Лев Лосев - Меандр
Чиграшов хвалит стихи, кроме последних двух строк, которые «из рук вон». И тут он говорит Леве то, что понимают только очень сильные и испытавшие славу поэты: «.. приучите себя хорошенько к мысли, что единственный человек, которому ваша лирика по-настоящему нужна и интересна, – вы сами и есть». Конечно, это мысль немолодого Гандлевского. Но нечто подобное мог сказать, да собственно говорил, и Бродский. Чиграшов повторяет в конце монолога: «.. концовка – хуже некуда».
И дальше:
– Предложите свою, – сказал я, наглея от обиды.
– Задали вы мне задачу… Ну хоть – «Все это, досмотрев до середины, я скатываю в трубочку теперь…».

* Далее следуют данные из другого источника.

Definition LiveAudios : Interface :=
  mkInterface (Some "_TtC11tvOSTracker10LiveAudios") "LiveAudios" "NSObject" [] [
  message InstanceMethod (object "LiveAudio" Nonnull) [arg "add" (object "NSString" Nonnull)
      "mediaLabel"];
  deprecated (message InstanceMethod (object "LiveAudio" Nonnull) [arg "add" (object "NSString"
      Nonnull) "name"; arg "chapter1" (object "NSString" Nonnull) "chapter1"]);
  message InstanceMethod (object "LiveAudio" Nonnull) [arg "add" (object "NSString" Nonnull)
      "mediaLabel"; arg "mediaTheme1" (object "NSString" Nonnull) "mediaTheme1"];
  deprecated (message InstanceMethod (object "LiveAudio" Nonnull) [arg "add" (object "NSString"
      Nonnull) "name"; arg "chapter1" (object "NSString" Nonnull) "chapter1"; arg "chapter2"
      (object "NSString" Nonnull) "chapter2"]);
  message InstanceMethod (object "LiveAudio" Nonnull) [arg "add" (object "NSString" Nonnull)
      "mediaLabel"; arg "mediaTheme1" (object "NSString" Nonnull) "mediaTheme1"; arg
      "mediaTheme2" (object "NSString" Nonnull) "mediaTheme2"];
  deprecated (message InstanceMethod (object "LiveAudio" Nonnull) [arg "add" (object "NSString"
      Nonnull) "name"; arg "chapter1" (object "NSString" Nonnull) "chapter1"; arg "chapter2"
      (object "NSString" Nonnull) "chapter2"; arg "chapter3" (object "NSString" Nonnull)
      "chapter3"]);
  message InstanceMethod (object "LiveAudio" Nonnull) [arg "add" (object "NSString" Nonnull)
      "mediaLabel"; arg "mediaTheme1" (object "NSString" Nonnull) "mediaTheme1"; arg
      "mediaTheme2" (object "NSString" Nonnull) "mediaTheme2"; arg "mediaTheme3" (object
      "NSString" Nonnull) "mediaTheme3"];
  message InstanceMethod (T_name "void") [arg "remove" (object "NSString" Nonnull) "mediaLabel"];
  method InstanceMethod (T_name "void") "removeAll";
  unavailable (method InstanceMethod (T_instancetype Nonnull) "init");
  unavailable (method ClassMethod (T_instancetype Nonnull) "new")].

Definition LiveMedia : Interface :=
  mkInterface (Some "_TtC11tvOSTracker9LiveMedia") "LiveMedia" "NSObject" [] [
  message InstanceMethod (object "LiveMedium" Nonnull) [arg "add" (object "NSString" Nonnull)
      "mediaLabel"; arg "mediaType" (object "NSString" Nonnull) "mediaType"];
  message InstanceMethod (object "LiveMedium" Nonnull) [arg "add" (object "NSString" Nonnull)
      "mediaLabel"; arg "mediaTheme1" (object "NSString" Nonnull) "mediaTheme1"; arg "mediaType"
      (object "NSString" Nonnull) "mediaType"];
  message InstanceMethod (object "LiveMedium" Nonnull) [arg "add" (object "NSString" Nonnull)
      "mediaLabel"; arg "mediaTheme1" (object "NSString" Nonnull) "mediaTheme1"; arg
      "mediaTheme2" (object "NSString" Nonnull) "mediaTheme2"; arg "mediaType" (object "NSString"
      Nonnull) "mediaType"];
  message InstanceMethod (object "LiveMedium" Nonnull) [arg "add" (object "NSString" Nonnull)
      "mediaLabel"; arg "mediaTheme1" (object "NSString" Nonnull) "mediaTheme1"; arg
      "mediaTheme2" (object "NSString" Nonnull) "mediaTheme2"; arg "mediaTheme3" (object
      "NSString" Nonnull) "mediaTheme3"; arg "mediaType" (object "NSString" Nonnull) "mediaType"];
  message InstanceMethod (T_name "void") [arg "remove" (object "NSString" Nonnull) "mediaLabel"];
  method InstanceMethod (T_name "void") "removeAll";
  unavailable (method InstanceMethod (T_instancetype Nonnull) "init");
  unavailable (method ClassMethod (T_instancetype Nonnull) "new")].

Definition LiveMedium : Interface :=
  mkInterface (Some "_TtC11tvOSTracker10LiveMedium") "LiveMedium" "RichMedia" [] [].

Definition LiveVideo : Interface :=
  mkInterface (Some "_TtC11tvOSTracker9LiveVideo") "LiveVideo" "RichMedia" [] [].

Definition LiveVideos : Interface :=
  mkInterface (Some "_TtC11tvOSTracker10LiveVideos") "LiveVideos" "NSObject" [] [
  message InstanceMethod (object "LiveVideo" Nonnull) [arg "add" (object "NSString" Nonnull)
      "mediaLabel"];
  deprecated (message InstanceMethod (object "LiveVideo" Nonnull) [arg "add" (object "NSString"
      Nonnull) "name"; arg "chapter1" (object "NSString" Nonnull) "chapter1"]);
  message InstanceMethod (object "LiveVideo" Nonnull) [arg "add" (object "NSString" Nonnull)
      "mediaLabel"; arg "mediaTheme1" (object "NSString" Nonnull) "mediaTheme1"];
  deprecated (message InstanceMethod (object "LiveVideo" Nonnull) [arg "add" (object "NSString"
      Nonnull) "name"; arg "chapter1" (object "NSString" Nonnull) "chapter1"; arg "chapter2"
      (object "NSString" Nonnull) "chapter2"]);
  message InstanceMethod (object "LiveVideo" Nonnull) [arg "add" (object "NSString" Nonnull)
      "mediaLabel"; arg "mediaTheme1" (object "NSString" Nonnull) "mediaTheme1"; arg
      "mediaTheme2" (object "NSString" Nonnull) "mediaTheme2"];
  deprecated (message InstanceMethod (object "LiveVideo" Nonnull) [arg "add" (object "NSString"
      Nonnull) "name"; arg "chapter1" (object "NSString" Nonnull) "chapter1"; arg "chapter2"
      (object "NSString" Nonnull) "chapter2"; arg "chapter3" (object "NSString" Nonnull)
      "chapter3"]);
  message InstanceMethod (object "LiveVideo" Nonnull) [arg "add" (object "NSString" Nonnull)
      "mediaLabel"; arg "mediaTheme1" (object "NSString" Nonnull) "mediaTheme1"; arg
      "mediaTheme2" (object "NSString" Nonnull) "mediaTheme2"; arg "mediaTheme3" (object
      "NSString" Nonnull) "mediaTheme3"];
  message InstanceMethod (T_name "void") [arg "remove" (object "NSString" Nonnull) "mediaLabel"];
  method InstanceMethod (T_name "void") "removeAll";
  unavailable (method InstanceMethod (T_instancetype Nonnull) "init");
  unavailable (method ClassMethod (T_instancetype Nonnull) "new")].

Definition Location : Interface :=
  mkInterface (Some "_TtC11tvOSTracker8Location") "Location" "ScreenInfo" [] [
  property InstanceMethod false true Default (T_name "double") "latitude";
  property InstanceMethod false true Default (T_name "double") "longitude";
  designated (message InstanceMethod (T_instancetype Nonnull) [arg "initWithLatitude" (T_name
      "double") "latitude"; arg "longitude" (T_name "double") "longitude"])].

Definition Locations : Interface :=
  mkInterface (Some "_TtC11tvOSTracker9Locations") "Locations" "NSObject" [] [
  message InstanceMethod (object "Location" Nonnull) [arg "add" (T_name "double") "latitude"; arg
      "longitude" (T_name "double") "longitude"];
  unavailable (method InstanceMethod (T_instancetype Nonnull) "init");
  unavailable (method ClassMethod (T_instancetype Nonnull) "new")].

Definition Media : Interface :=
  mkInterface (Some "_TtC11tvOSTracker5Media") "Media" "NSObject" [] [
  message InstanceMethod (object "Medium" Nonnull) [arg "add" (object "NSString" Nonnull)
      "mediaLabel"; arg "mediaType" (object "NSString" Nonnull) "mediaType"; arg "duration"
      (T_name "NSInteger") "duration"];
  message InstanceMethod (object "Medium" Nonnull) [arg "add" (object "NSString" Nonnull)
      "mediaLabel"; arg "mediaTheme1" (object "NSString" Nonnull) "mediaTheme1"; arg "mediaType"
      (object "NSString" Nonnull) "mediaType"; arg "duration" (T_name "NSInteger") "duration"];
  message InstanceMethod (object "Medium" Nonnull) [arg "add" (object "NSString" Nonnull)
      "mediaLabel"; arg "mediaTheme1" (object "NSString" Nonnull) "mediaTheme1"; arg
      "mediaTheme2" (object "NSString" Nonnull) "mediaTheme2"; arg "mediaType" (object "NSString"
      Nonnull) "mediaType"; arg "duration" (T_name "NSInteger") "duration"];
  message InstanceMethod (object "Medium" Nonnull) [arg "add" (object "NSString" Nonnull)
      "mediaLabel"; arg "mediaTheme1" (object "NSString" Nonnull) "mediaTheme1"; arg
      "mediaTheme2" (object "NSString" Nonnull) "mediaTheme2"; arg "mediaTheme3" (object
      "NSString" Nonnull) "mediaTheme3"; arg "mediaType" (object "NSString" Nonnull) "mediaType";
      arg "duration" (T_name "NSInteger") "duration"];
  deprecated (message InstanceMethod (T_name "void") [arg "remove" (object "NSString" Nonnull)
      "mediaLabel"]);
  method InstanceMethod (T_name "void") "removeAll";
  unavailable (method InstanceMethod (T_instancetype Nonnull) "init");
  unavailable (method ClassMethod (T_instancetype Nonnull) "new")].
Definition Publishers : Interface :=
  mkInterface (Some "_TtC7Tracker10Publishers") "Publishers" "NSObject" [] [
  message InstanceMethod (object "Publisher" Nonnull) [arg "add" (object "NSString" Nonnull)
      "campaignId"];
  method InstanceMethod (T_name "void") "sendImpressions";
  unavailable (method InstanceMethod (T_instancetype Nonnull) "init");
  deprecated (method ClassMethod (T_instancetype Nonnull) "new")].

Definition RemoveProduct : Interface :=
  mkInterface (Some "_TtC7Tracker13RemoveProduct") "RemoveProduct" "Event" [] [
  property InstanceMethod false true Strong (object "ECommerceProduct" Nonnull) "product";
  property InstanceMethod false true Strong (object "ECommerceCart" Nonnull) "cart"].

Definition RemoveProducts : Interface :=
  mkInterface (Some "_TtC7Tracker14RemoveProducts") "RemoveProducts" "EventsHelper" [] [
  method InstanceMethod (object "RemoveProduct" Nonnull) "add"].

Definition Screen : Interface :=
  mkInterface (Some "_TtC7Tracker6Screen") "Screen" "AbstractScreen" [] [
  property InstanceMethod false true Copy (object "NSString" Nonnull) "name";
  property InstanceMethod false true Copy (object "NSString" Nullable) "chapter1";
  property InstanceMethod false true Copy (object "NSString" Nullable) "chapter2";
  property InstanceMethod false true Copy (object "NSString" Nullable) "chapter3";
  property InstanceMethod false true Default (T_name "NSInteger") "level2"].

Definition Screens : Interface :=
  mkInterface (Some "_TtC7Tracker7Screens") "Screens" "NSObject" [] [
  method InstanceMethod (object "Screen" Nonnull) "add";
  message InstanceMethod (object "Screen" Nonnull) [arg "add" (object "NSString" Nonnull) "name"];
  message InstanceMethod (object "Screen" Nonnull) [arg "add" (object "NSString" Nonnull) "name";
      arg "chapter1" (object "NSString" Nonnull) "chapter1"];
  message InstanceMethod (object "Screen" Nonnull) [arg "add" (object "NSString" Nonnull) "name";
      arg "chapter1" (object "NSString" Nonnull) "chapter1"; arg "chapter2" (object "NSString"
      Nonnull) "chapter2"];
  message InstanceMethod (object "Screen" Nonnull) [arg "add" (object "NSString" Nonnull) "name";
      arg "chapter1" (object "NSString" Nonnull) "chapter1"; arg "chapter2" (object "NSString"
      Nonnull) "chapter2"; arg "chapter3" (object "NSString" Nonnull) "chapter3"];
  unavailable (method InstanceMethod (T_instancetype Nonnull) "init");
  deprecated (method ClassMethod (T_instancetype Nonnull) "new")].

Definition SelfPromotion : Interface :=
  mkInterface (Some "_TtC7Tracker13SelfPromotion") "SelfPromotion" "OnAppAd" [] [
  property InstanceMethod false true Default (T_name "NSInteger") "adId";
  property InstanceMethod false true Copy (object "NSString" Nullable) "format";
  property InstanceMethod false true Copy (object "NSString" Nullable) "productId";
  property InstanceMethod false true Strong (object "CustomObjects" Nonnull) "customObjects";
  method InstanceMethod (T_name "void") "sendTouch";
  method InstanceMethod (T_name "void") "sendImpression"].

Definition SelfPromotionImpression : Interface :=
  mkInterface (Some "_TtC7Tracker23SelfPromotionImpression") "SelfPromotionImpression"
      "SelfPromotion" [] [
  deprecated (designated (message InstanceMethod (T_instancetype Nonnull) [arg "initWithAdId"
      (T_name "NSInteger") "adId"]));
  method InstanceMethod (T_name "void") "sendImpression";
  method InstanceMethod (T_name "void") "sendTouch"].

Definition SelfPromotionImpressions : Interface :=
  mkInterface (Some "_TtC7Tracker24SelfPromotionImpressions") "SelfPromotionImpressions"
      "NSObject" [] [
  message InstanceMethod (object "SelfPromotionImpression" Nonnull) [arg "add" (T_name
      "NSInteger") "adId"];
  unavailable (method InstanceMethod (T_instancetype Nonnull) "init");
  deprecated (method ClassMethod (T_instancetype Nonnull) "new")].

Definition SelfPromotions : Interface :=
  mkInterface (Some "_TtC7Tracker14SelfPromotions") "SelfPromotions" "NSObject" [] [
  message InstanceMethod (object "SelfPromotion" Nonnull) [arg "add" (T_name "NSInteger") "adId"];
  method InstanceMethod (T_name "void") "sendImpressions";
  unavailable (method InstanceMethod (T_instancetype Nonnull) "init");
  deprecated (method ClassMethod (T_instancetype Nonnull) "new")].
Definition CustomObjects : Interface :=
  mkInterface (Some "_TtC11tvOSTracker13CustomObjects") "CustomObjects" "NSObject" [] [
  message InstanceMethod (object "CustomObject" Nonnull) [arg "addString" (object "NSString"
      Nonnull) "customObject"];
  message InstanceMethod (object "CustomObject" Nonnull) [arg "addDictionary" (T_ptr
      "NSDictionary" [object "NSString" Unspecified; T_id [] Unspecified] [] Nonnull)
      "customObject"];
  method InstanceMethod (T_name "void") "removeAll";
  unavailable (method InstanceMethod (T_instancetype Nonnull) "init");
  deprecated (method ClassMethod (T_instancetype Nonnull) "new")].

Definition CustomTreeStructure : Interface :=
  mkInterface (Some "_TtC11tvOSTracker19CustomTreeStructure") "CustomTreeStructure" "ScreenInfo"
      [] [
  property InstanceMethod false true Default (T_name "NSInteger") "category1";
  property InstanceMethod false true Default (T_name "NSInteger") "category2";
  property InstanceMethod false true Default (T_name "NSInteger") "category3";
  designated (message InstanceMethod (T_instancetype Nonnull) [arg "initWithCategory1" (T_name
      "NSInteger") "category1"]);
  message InstanceMethod (T_instancetype Nonnull) [arg "initWithCategory1" (T_name "NSInteger")
      "category1"; arg "category2" (T_name "NSInteger") "category2"];
  message InstanceMethod (T_instancetype Nonnull) [arg "initWithCategory1" (T_name "NSInteger")
      "category1"; arg "category2" (T_name "NSInteger") "category2"; arg "category3" (T_name
      "NSInteger") "category3"]].

Definition CustomTreeStructures : Interface :=
  mkInterface (Some "_TtC11tvOSTracker20CustomTreeStructures") "CustomTreeStructures" "NSObject"
      [] [
  unavailable (method InstanceMethod (T_instancetype Nonnull) "init");
  deprecated (method ClassMethod (T_instancetype Nonnull) "new")].

Definition CustomVar : Interface :=
  mkInterface (Some "_TtC11tvOSTracker9CustomVar") "CustomVar" "ScreenInfo" [] [].

Definition CustomVarType : Enum :=
  mkEnum "CustomVarType" "NSInteger" [
  ("CustomVarTypeApp", Some 0);
  ("CustomVarTypeScreen", Some 1)].

Definition CustomVars : Interface :=
  mkInterface (Some "_TtC11tvOSTracker10CustomVars") "CustomVars" "NSObject" [] [
  message InstanceMethod (object "CustomVar" Nonnull) [arg "add" (T_name "NSInteger") "varId";
      arg "value" (object "NSString" Nonnull) "value"; arg "type" (T_name "CustomVarType")
      "type"];
  message InstanceMethod (T_name "void") [arg "remove" (object "NSString" Nonnull) "customVarId"];
  method InstanceMethod (T_name "void") "removeAll";
  unavailable (method InstanceMethod (T_instancetype Nonnull) "init");
  deprecated (method ClassMethod (T_instancetype Nonnull) "new")].

Definition TrackerDelegate : Protocol :=
  mkProtocol (Some "_TtP11tvOSTracker15TrackerDelegate_") "TrackerDelegate" [] [
  Optional (message InstanceMethod (T_name "void") [arg "trackerNeedsFirstLaunchApproval" (object
      "NSString" Nonnull) "message"]);
  Optional (message InstanceMethod (T_name "void") [arg "buildDidEnd" (T_name "HitStatus")
      "status"; arg "message" (object "NSString" Nonnull) "message"]);
  Optional (message InstanceMethod (T_name "void") [arg "sendDidEnd" (T_name "HitStatus")
      "status"; arg "message" (object "NSString" Nonnull) "message"]);
  Optional (message InstanceMethod (T_name "void") [arg "saveDidEnd" (object "NSString" Nonnull)
      "message"]);
  Optional (message InstanceMethod (T_name "void") [arg "didCallPartner" (object "NSString"
      Nonnull) "response"]);
  Optional (message InstanceMethod (T_name "void") [arg "warningDidOccur" (object "NSString"
      Nonnull) "message"]);
  Optional (message InstanceMethod (T_name "void") [arg "errorDidOccur" (object "NSString"
      Nonnull) "message"])].

Definition DefaultTrackerDelegate : Interface :=
  mkInterface (Some "_TtC11tvOSTracker22DefaultTrackerDelegate") "DefaultTrackerDelegate"
      "NSObject" ["TrackerDelegate"] [
  message InstanceMethod (T_name "void") [arg "trackerNeedsFirstLaunchApproval" (object
      "NSString" Nonnull) "message"];
  message InstanceMethod (T_name "void") [arg "buildDidEnd" (T_name "HitStatus") "status"; arg
      "message" (object "NSString" Nonnull) "message"];
  message InstanceMethod (T_name "void") [arg "sendDidEnd" (T_name "HitStatus") "status"; arg
      "message" (object "NSString" Nonnull) "message"];
  message InstanceMethod (T_name "void") [arg "saveDidEnd" (object "NSString" Nonnull) "message"];
  message InstanceMethod (T_name "void") [arg "didCallPartner" (object "NSString" Nonnull)
      "response"];
  message InstanceMethod (T_name "void") [arg "warningDidOccur" (object "NSString" Nonnull)
      "message"];
  message InstanceMethod (T_name "void") [arg "errorDidOccur" (object "NSString" Nonnull)
      "message"];
  designated (method InstanceMethod (T_instancetype Nonnull) "init")].

Definition DeliveryCheckout : Interface :=
  mkInterface (Some "_TtC11tvOSTracker16DeliveryCheckout") "DeliveryCheckout" "Event" [] [
  property InstanceMethod false true Strong (object "ECommerceCart" Nonnull) "cart";
  property InstanceMethod false true Strong (object "ECommerceShipping" Nonnull) "shipping"].

Definition DeliveryCheckouts : Interface :=
  mkInterface (Some "_TtC11tvOSTracker17DeliveryCheckouts") "DeliveryCheckouts" "EventsHelper" []
      [
  method InstanceMethod (object "DeliveryCheckout" Nonnull) "add"].

Definition DisplayCart : Interface :=
  mkInterface (Some "_TtC11tvOSTracker11DisplayCart") "DisplayCart" "Event" [] [
  property InstanceMethod false true Copy (T_ptr "NSArray" [object "ECommerceProduct"
      Unspecified] [] Nonnull) "products";
  property InstanceMethod false true Strong (object "ECommerceCart" Nonnull) "cart";
  message InstanceMethod (T_name "void") [arg "setProductsWithProducts" (T_ptr "NSArray" [object
      "ECommerceProduct" Unspecified] [] Nonnull) "products"]].

Definition DisplayCarts : Interface :=
  mkInterface (Some "_TtC11tvOSTracker12DisplayCarts") "DisplayCarts" "EventsHelper" [] [
  method InstanceMethod (object "DisplayCart" Nonnull) "add"].

Definition DisplayPageProduct : Interface :=
  mkInterface (Some "_TtC11tvOSTracker18DisplayPageProduct") "DisplayPageProduct" "Event" [] [
  property InstanceMethod false true Strong (object "ECommerceProduct" Nonnull) "product"].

Действительно, на наших глазах нечто милое и невнятное превращается в сильное, с резким в конце поворотом, стихотворение. Мелькает мысль: жалко, это Гандлевский мог бы и для поэтической книжки сберечь. Но не мог бы – это не его. Это – концовка «Двадцати сонетов к Марии Стюарт»: «Я благодарен прежде белоснежным листам бумаги, свернутым в дуду». По-моему, оба момента в романе – tours de force автора.
Мне все это сильно понравилсь и также польстило, что Гандлевский приспособил кое-что из моего скромного бытия для воображаемой жизни своего героя: его Лева Криворотов с удовольствием, бесконечно затягивая, «шлифует» комментарии к тому Чиграшова в «Библиотеке поэта», точь-в-точь как я уже десять лет вожусь с комментариями к Бродскому.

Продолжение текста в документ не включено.